Smart Parenting: Special Needs of Teens
There are three essential values that you need to teach your children before they reach age twelve:
- A good work ethic
- Structured school routines
- Respect for authority
Establishing these values and habits is easier said than done. I do not want to give you the impression that any major parenting task occurs without frustration, seemingly endless repeated efforts with longdelayed tangible results, and sleepless nights. Parenting is hard, and it gets harder and requires more creativity during the teen years.
Difficult though it may be, if you do not accomplish these tasks by the time your child reaches his teen years, it might become more difficult to guide him away from trouble—but it is not impossible. The key is communicating. Talk to your teen about everything, even if it appears as though he is not paying attention. The more you talk with your teen, offer your opinion, and avoid peppering him with questions, the more he will talk to you.

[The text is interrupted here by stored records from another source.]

(** A grant admits only what it lists, and fails closed: a request passes
    exactly if its contract, when the grant lists contracts and the request
    names one, is listed, and, when the grant lists circuits, the circuits of
    the request can be read and every one it names, by its action, a field or a
    call, is listed. *)
Theorem scope_admits_only_listed contracts circuits data event :
  grantScopeViolation parse contracts circuits data event = None ↔
  (∀ a, json_get "contractAddress" data = Some (JStr a) → a ≠ EmptyString →
     parseJsonStringList contracts = [] ∨ ∃ c, c ∈ parseJsonStringList contracts ∧ lower c = lower a) ∧
  (parseJsonStringList circuits = [] ∨
   is_Some (circuitsOfRequest parse event data) ∧ ∀ c, names_circuit event data c → c ∈ parseJsonStringList circuits).
Proof.
  unfold grantScopeViolation. set (cs := parseJsonStringList contracts).
  set (address := match json_get "contractAddress" data with Some (JStr a) => a | _ => EmptyString end).
  assert ((∀ a, json_get "contractAddress" data = Some (JStr a) → a ≠ EmptyString → cs = [] ∨ ∃ c, c ∈ cs ∧ lower c = lower a) ↔
    negb (bool_decide (lower <$> cs = [])) && non_empty address && negb (mem (lower address) (lower <$> cs)) = false) as ->.
  { rewrite !andb_false_iff, !negb_false_iff, bool_decide_eq_true, mem_true, fmap_empty, list_elem_of_fmap.
    unfold non_empty, is_empty. rewrite negb_false_iff, bool_decide_eq_true. unfold address.
    destruct (json_get "contractAddress" data) as [[]|]; try (split; [by auto|by intros _ ? [=]]).
    destruct (decide (s = EmptyString)) as [->|Hne]; [split; [by auto|by intros _ ? [= <-]]|].
    split; [intros H; destruct (H s eq_refl Hne) as [?|(c & ? & ?)]; eauto|]. intros [[?|?]|(c & ? & ?)] a [= <-] _; naive_solver. }
  destruct (_ && _ && _); [split; [done|by intros [? _]]|].
  destruct (parseJsonStringList circuits) as [|c0 l]; [by split; auto|]. destruct (circuitsOfRequest parse event data) as [required|] eqn:E.
  2:{ split; [done|]. by intros [_ [?|[[? ?] _]]]. }
  setoid_rewrite <- (circuitsOfRequest_names _ _ _ _ E). destruct (keep _ required) as [|c k] eqn:Ek; cbn [head mbind option_bind].
  - split; [|done]. intros _. split; [done|]. right. split; [by eexists|]. intros c Hc. destruct (mem c (c0 :: l)) eqn:Em; [by apply mem_true|].
    exfalso. apply (not_elem_of_nil c). rewrite <- Ek. apply elem_of_keep. by rewrite Em.
  - split; [done|]. intros [_ [?|[_ H]]]; [done|]. exfalso. assert (c ∈ keep (λ c, negb (mem c (c0 :: l))) required) as Hc by (rewrite Ek; apply list_elem_of_here).
    apply elem_of_keep in Hc as [Hm Hc]. apply negb_true_iff, not_true_iff_false in Hm. by apply Hm, mem_true, H.
Qed.
End Facts.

The Importance of Cooperative Co-Parenting
The teenage years are the time where children naturally question authority and mistrust adults. With good parenting and open lines of communication, parentchild bonds can be strong enough to overcome those difficulties. Consider the teen who has grown up in an atmosphere of hatred, criticism of one parent by the other parent, uncontrolled anger and hostility, indifference, lack of empathy, and failure to offer forgiveness. That is a long list of negative attributes, but it is these attributes that form and foster conflict between fighting parents. Your children often have no choice but to follow the example you set. How will you overcome your teenager's perception of "do as I say, not as I do" if you tune out the co-parent, refuse to communicate when you are angry, and behave selfishly and without regard for anyone else's feelings? These are the very things we recoil at seeing in our teens. They are the most obnoxious, inelegant aspects of teen life that evaporate even the deepest stores of patience. Yet fighting co-parents demonstrate these behaviors on a daily basis. It is difficult enough to positively influence teenagers when we are not demonstrating the very behavior we seek to eliminate or reduce in them.